Paper: Impacts of Economic Policies on Wealth Distribution in Token Economies 
Authors: R. Sadykhov, Dr. G. Goodell, Prof. P. Treleaven
Date: January 2026
Estimated Reading Time: 34 minutes

This paper examines how economic policies affect wealth distribution within a token economy using the Bitcoin ecosystem as the empirical case. The authors distinguish between exogenous policies, such as macroeconomic interest rates and taxes imposed outside the system, and endogenous policies, represented by Bitcoin Improvement Proposals (BIPs) that modify protocol rules. Wealth distribution is measured through buckets of Bitcoin address balances, allowing the researchers to observe redistribution patterns across different wealth tiers. A statistical process removes noise from macroeconomic variables through transformations and regression models so that the residual data reflects primarily endogenous dynamics. Using this cleaned dataset, the authors apply Granger causality tests to determine whether sets of BIPs statistically precede shifts in wealth distribution. The results suggest that different classes of policy changes influence different wealth segments, with smaller holders reacting to large structural updates and larger holders responding to broader sets of policy changes. The paper concludes by proposing a taxonomy of economic policies in token economies, separating those analogous to traditional fiscal and monetary policies from those unique to blockchain systems.

Core insights

The analysis begins by constructing a framework that separates external economic influences from protocol level policy actions. The authors treat macroeconomic indicators such as the Federal Funds Rate, money supply measures, and bond yields as potential drivers of wealth redistribution in the Bitcoin ecosystem. These variables are transformed into stationary time series and tested through regression models against ten Bitcoin wealth distribution buckets. The results show that only a small subset of external factors significantly explains variation in the data, specifically the Federal Funds Rate affecting the smallest wealth bucket and M2 money supply influencing the 10 to 100 BTC bucket. This filtering process allows the residual time series to be interpreted as the component of redistribution not explained by external macroeconomic conditions. With this cleaned dataset, the study evaluates whether endogenous protocol policies influence wealth redistribution. BIPs are converted into a monthly signal time series where a value of 1 indicates a proposal introduced in that month. Several subsets of BIPs are constructed to represent different policy groupings, including all BIPs, economy related BIPs, major economy related BIPs, and economy related BIPs excluding major ones. The causal relationship between these signals and wealth distribution buckets is tested using two implementations of the Granger causality test. These procedures compare autoregressive models of the wealth distribution series with models that include lagged BIP signals to determine whether policy events explain additional variance.

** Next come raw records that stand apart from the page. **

(* ===== verification/UserLib.v ===== *)
(** * The user library

    [user/src/fs.rs], [process.rs], [thread.rs], [sync.rs], [signal.rs] and
    [console.rs].  A program is a tree of system calls: a call carries the
    bytes behind its pointers, and the reply the result and the bytes the
    kernel wrote.  [wp] quantifies over the replies of every kernel that
    behaves as a relation says; [run_user] runs a program on one kernel. *)

From Stdlib Require Import String.
From S2P Require Import Prelude Config Bytes Utf8 Process.

(** ** Calls *)

Inductive ucall :=
  | UGetcwd (len : Z) | UDup (fd : Z) | UDup2 (old_fd new_fd : Z)
  | UMkdir (path : list u8) | UUnlink (path : list u8) (flags : Z) | UChdir (path : list u8)
  | UOpen (path : list u8) (flags : Z) | UClose (fd : Z) | UPipe
  | URead (fd len : Z) | UWrite (fd : Z) (buf : list u8) | UFstat (fd : Z)
  | USleep (ms : Z) | UYield | UKill (pid signal : Z) | UGetTime | UGetpid | UFork
  | UExec (path : list u8) (args : list (list u8)) | UWaitpid (pid : Z)
  | UThreadCreate (entry arg : Z) | UGettid | UWaittid (tid : Z)
  | UMutexCreate (blocking : bool) | UMutexLock (id : Z) | UMutexUnlock (id : Z)
  | USemaphoreCreate (res_count : Z) | USemaphoreUp (id : Z) | USemaphoreDown (id : Z)
  | UCondvarCreate | UCondvarSignal (id : Z) | UCondvarWait (id mutex_id : Z)
  | UFramebuffer | UFramebufferFlush | UKeyPressed | UExit (code : Z).

#[global] Instance ucall_eq_dec : EqDecision ucall.
Proof. solve_decision. Defined.

(** The result in [a0], and what the kernel wrote behind the pointer the call
    passed: the buffer, the [Stat], the exit code or the two descriptors. *)
Record reply := MkReply { result : Z; written : list u8 }.

(** ** Programs *)

Inductive uprog (A : Type) :=
  | UDone (a : A)
  | UPanic (f : fault)
  | UCall (c : ucall) (k : reply -> uprog A).
Arguments UDone {A}.
Arguments UPanic {A}.
Arguments UCall {A}.

Fixpoint ubind {A B} (p : uprog A) (f : A -> uprog B) : uprog B :=
  match p with
  | UDone a => f a
  | UPanic e => UPanic e
  | UCall c k => UCall c (fun r => ubind (k r) f)
  end.
Notation "'do' x '<-' p 'in' q" := (ubind p (fun x => q))
  (at level 10, x pattern, p at level 100, q at level 200) : lemon_scope.
Notation "p ';~' q" := (ubind p (fun _ => q)) (at level 100, right associativity) : lemon_scope.

Definition call (c : ucall) : uprog reply := UCall c UDone.
Definition call_z (c : ucall) : uprog Z := do r <- call c in UDone (result r).
Definition ulift {A} (r : res A) : uprog A := match r with Ok a => UDone a | Panic f => UPanic f end.

(** [for x in l] *)
Fixpoint ueach {X} (f : X -> uprog ()) (l : list X) : uprog () :=
  match l with [] => UDone tt | x :: l => f x ;~ ueach f l end.

(** A string literal. *)
Definition lit (s : string) : list u8 := list_byte_of_string s.

(** ** [user/src/fs.rs] *)

Module OpenFlags.
Definition RDONLY : Z := 0.
Definition WRONLY : Z := Z.shiftl 1 0.
Definition RDWR : Z := Z.shiftl 1 1.
Definition CREATE : Z := Z.shiftl 1 9.
Definition TRUNC : Z := Z.shiftl 1 10.
End OpenFlags.

Module StatMode.
Definition NULL : Z := 0.
Definition DIR : Z := 0x4000.
Definition REG : Z := 0x8000.
Definition LNK : Z := 0xa000.
End StatMode.

(** [Stat], whose fields are at these places of its 32 bytes. *)
Record Stat := MkStat { dev : Z; ino : Z; mode : Z; off : Z; size : Z }.
Definition Stat_new : Stat := MkStat 0 0 StatMode.NULL 0 0.
Definition Stat_of_bytes (bs : list u8) : Stat :=
  MkStat (le_get (slice 0 4 bs)) (le_get (slice 4 4 bs)) (le_get (slice 8 4 bs)) (le_get (slice 16 8 bs))
    (le_get (slice 24 4 bs)).

Definition AT_REMOVEDIR : Z := 1.

(** [format!("{path}\0")] *)
Definition c_string (path : list u8) : list u8 := path ++ [Byte.x00].

(** [getcwd]: the slice and the conversion panic; the new value of the string.
    A result of -1 is a length beyond the buffer. *)
Definition getcwd : uprog (list u8) :=
  do r <- call (UGetcwd 128) in
  let len := w64 (result r) in
  if 128 <? len then UPanic IndexOutOfBounds
  else
    let s := take (Z.to_nat len) (written r) in
    if from_utf8_ok s then UDone s else UPanic UnwrapNone.

Definition dup (fd : Z) : uprog Z := call_z (UDup fd).
Definition dup2 (old_fd new_fd : Z) : uprog Z := call_z (UDup2 old_fd new_fd).
Definition mkdir (path : list u8) : uprog Z := call_z (UMkdir (c_string path)).
Definition unlink (path : list u8) (flags : Z) : uprog Z := call_z (UUnlink (c_string path) flags).
Definition chdir (path : list u8) : uprog Z := call_z (UChdir (c_string path)).
Definition open (path : list u8) (flags : Z) : uprog Z := call_z (UOpen (c_string path) flags).
Definition close (fd : Z) : uprog Z := call_z (UClose fd).
Definition pipe : uprog reply := call UPipe.
Definition read (fd len : Z) : uprog reply := call (URead fd len).
Definition write (fd : Z) (buf : list u8) : uprog Z := call_z (UWrite fd buf).
(** [fstat] into a new [Stat] *)
Definition fstat (fd : Z) : uprog (Z * Stat) :=
  do r <- call (UFstat fd) in
  UDone (result r, if result r =? 0 then Stat_of_bytes (written r) else Stat_new).

(** ** [user/src/console.rs] *)

Definition STDIN : Z := 0.
Definition STDOUT : Z := 1.

(** [print!] and [println!]: [write_fmt] writes the literals and the arguments
    one after the other. *)
Fixpoint print (pieces : list (list u8)) : uprog () :=
  match pieces with
  | [] => UDone tt
  | p :: pieces => write STDOUT p ;~ print pieces
  end.
Definition NL : list u8 := [Byte.x0a].

(** [getchar] *)
Definition getchar : uprog u8 :=
  do r <- read STDIN 1 in UDone (default Byte.x00 (written r !! 0%nat)).

(** ** [user/src/process.rs] *)

Definition yield_ : uprog Z := call_z UYield.
Definition get_time : uprog Z := call_z UGetTime.
Definition getpid : uprog Z := call_z UGetpid.
Definition fork : uprog Z := call_z UFork.
Definition exec (path : list u8) (args : list (list u8)) : uprog Z :=
  call_z (UExec (c_string path) (c_string <$> args)).

(** The loop of [wait] and [waitpid]; the kernel writes the exit code. *)
Fixpoint poll_pid (fuel : nat) (pid : Z) : uprog reply :=
  match fuel with
  | O => UPanic OutOfFuel
  | S fuel =>
      do r <- call (UWaitpid pid) in
      if result r =? -2 then yield_ ;~ poll_pid fuel pid else UDone r
  end.
Definition wait (fuel : nat) : uprog reply := poll_pid fuel (-1).
Definition waitpid (fuel : nat) (pid : Z) : uprog reply := poll_pid fuel (i64 pid).
Definition waitpid_nb (pid : Z) : uprog reply := call (UWaitpid (i64 pid)).

(** ** [user/src/thread.rs] *)

Definition thread_create (entry arg : Z) : uprog Z := call_z (UThreadCreate entry arg).
Definition gettid : uprog Z := call_z UGettid.
Fixpoint waittid (fuel : nat) (tid : Z) : uprog Z :=
  match fuel with
  | O => UPanic OutOfFuel
  | S fuel =>
      do r <- call_z (UWaittid tid) in
      if r =? -2 then yield_ ;~ waittid fuel tid else UDone r
  end.

(** ** [user/src/sync.rs], [user/src/signal.rs] *)

Definition sleep (sleep_ms : Z) : uprog () := call (USleep sleep_ms) ;~ UDone tt.
Definition mutex_create : uprog Z := call_z (UMutexCreate false).
Definition mutex_blocking_create : uprog Z := call_z (UMutexCreate true).
Definition mutex_lock (id : Z) : uprog () := call (UMutexLock id) ;~ UDone tt.
Definition mutex_unlock (id : Z) : uprog () := call (UMutexUnlock id) ;~ UDone tt.
Definition semaphore_create (res_count : Z) : uprog Z := call_z (USemaphoreCreate res_count).
Definition semaphore_up (id : Z) : uprog () := call (USemaphoreUp id) ;~ UDone tt.
Definition semaphore_down (id : Z) : uprog () := call (USemaphoreDown id) ;~ UDone tt.
Definition condvar_create : uprog Z := call_z UCondvarCreate.
Definition condvar_signal (id : Z) : uprog () := call (UCondvarSignal id) ;~ UDone tt.
Definition condvar_wait (id mutex_id : Z) : uprog () := call (UCondvarWait id mutex_id) ;~ UDone tt.
Definition kill (pid signum : Z) : uprog Z := call_z (UKill pid signum).

Module SignalFlags.
Definition SIGINT : Z := Z.shiftl 1 2.
Definition SIGILL : Z := Z.shiftl 1 4.
Definition SIGABRT : Z := Z.shiftl 1 6.
Definition SIGFPE : Z := Z.shiftl 1 8.
Definition SIGSEGV : Z := Z.shiftl 1 11.
End SignalFlags.

(** ** The end of a program *)

(** [exit] does not return. *)
Definition exit (exit_code : Z) : uprog () := call (UExit exit_code) ;~ UPanic ExplicitPanic.

(** The panic handler of [user/src/lang_items.rs]; the compiler gives the place
    and the text. *)
Definition panic_handler (location : option (list u8 * Z)) (message : list u8) : uprog () :=
  match location with
  | Some (file, line) => print [lit "Panicked at "; file; lit ":"; to_string line; lit ", "; message; NL]
  | None => print [lit "Panicked: "; message; NL]
  end ;~
  do pid <- getpid in
  kill (w64 pid) SignalFlags.SIGABRT ;~ UPanic ExplicitPanic.

(** [_start], once it has the arguments: [exit(main(..))], or the handler. *)
Fixpoint start (info : fault -> option (list u8 * Z) * list u8) (main : uprog Z) : uprog () :=
  match main with
  | UDone code => exit code
  | UPanic f => panic_handler (info f).1 (info f).2
  | UCall c k => UCall c (fun r => start info (k r))
  end.

(** ** What every kernel makes of a program *)

Abbreviation event := (ucall * reply)%type.

Section wp.
(** The replies a kernel may give to a call, after the calls so far. *)
Context (ok : list event -> ucall -> reply -> Prop).

(** The program ends without a panic, with [Q] of its calls and its result. *)
Fixpoint wp {A} (p : uprog A) (tr : list event) (Q : list event -> A -> Prop) : Prop :=
  match p with
  | UDone a => Q tr a
  | UPanic _ => False
  | UCall c k => forall r, ok tr c r -> wp (k r) (tr ++ [(c, r)]) Q
  end.

Lemma wp_mono {A} (p : uprog A) : forall tr (Q Q' : list event -> A -> Prop),
  wp p tr Q -> (forall tr' a, Q tr' a -> Q' tr' a) -> wp p tr Q'.
Proof. induction p as [a|f|c k IH]; intros tr Q Q' H HQ; cbn in *; [by apply HQ|done|]. intros r Hr. by eapply IH; eauto. Qed.

Lemma wp_bind {A B} (p : uprog A) (f : A -> uprog B) : forall tr Q,
  wp (ubind p f) tr Q <-> wp p tr (fun tr' a => wp (f a) tr' Q).
Proof.
  induction p as [a|e|c k IH]; intros tr Q; cbn; [done|done|].
  split; intros H r Hr; by apply IH, H.
Qed.

Lemma wp_call_z c tr Q : wp (call_z c) tr Q <-> forall r, ok tr c r -> Q (tr ++ [(c, r)]) (result r).
Proof. done. Qed.

(** An invariant of the body of a loop over a list. *)
Lemma wp_ueach {X} (f : X -> uprog ()) (I : list X -> list event -> Prop) l :
  (forall done_ x rest tr, l = done_ ++ x :: rest -> I done_ tr -> wp (f x) tr (fun tr' _ => I (done_ ++ [x]) tr')) ->
  forall tr, I [] tr -> wp (ueach f l) tr (fun tr' _ => I l tr').
Proof.
  intros Hf. enough (forall rest done_ tr, l = done_ ++ rest -> I done_ tr -> wp (ueach f rest) tr (fun tr' _ => I l tr')) as H
    by (intros tr; by apply (H l [])).
  induction rest as [|x rest IH]; intros done_ tr Hl HI; cbn [ueach].
  { cbn. by rewrite Hl, app_nil_r. }
  apply wp_bind. eapply wp_mono; [by apply (Hf done_ x rest)|]. cbn. intros tr' _ HI'. apply (IH (done_ ++ [x])); [|done].
  by rewrite <- app_assoc.
Qed.
End wp.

Results indicate that endogenous policies do correlate with redistribution patterns after removing macroeconomic noise. Large protocol changes such as SegWit and Taproot appear to influence lower wealth buckets, while broader sets of policy changes correlate with movements among higher wealth buckets. This finding leads the authors to propose that participants with greater holdings may monitor protocol changes more closely or anticipate them earlier. If large holders track proposals during development, they might adjust positions before implementation, while smaller participants react only after major policy events become widely visible.

A key methodological assumption is that Bitcoin addresses represent economic agents. In reality, a single participant can control multiple addresses or multiple participants may share one address. The authors acknowledge this limitation and treat address level data as a proxy for individuals. This raises an important question about interpretation of redistribution signals: are observed movements caused by different actors responding to policy, or simply by internal restructuring of holdings by a small number of entities? Another question concerns the role of expectations. If policy changes are anticipated before formal release, does the measured lag between policy and redistribution reflect the true economic response or only the moment of public implementation?

The paper also estimates that policy effects occur within a relatively short window. Sensitivity tests varying the maximum lag length suggest that the most significant policy impact occurs within roughly six months after a BIP event. This suggests that protocol changes propagate through economic behavior over a medium term horizon rather than producing immediate shifts in wealth distribution.

The final section proposes a policy taxonomy for token economies. The framework maps protocol mechanisms to categories analogous to fiscal and monetary policy in traditional economies. Fiscal like policies include transaction fee structures and incentive distributions that allocate tokens to network participants. Monetary like policies include rules governing supply limits, token issuance, and transaction validation mechanisms. Additional categories capture blockchain specific mechanisms such as fork activation rules, wallet architectures, and governance mechanisms for protocol updates. The authors highlight that redistribution effects appear to arise from specific atomic policies rather than from broad policy labels, suggesting that individual protocol rules are the relevant analytical unit.

Overall, the study proposes a methodology for measuring policy impact in decentralized systems by combining macroeconomic filtering, statistical causality testing, and protocol analysis. It also provides an initial structure for classifying token economy policies and linking them to observable redistribution dynamics.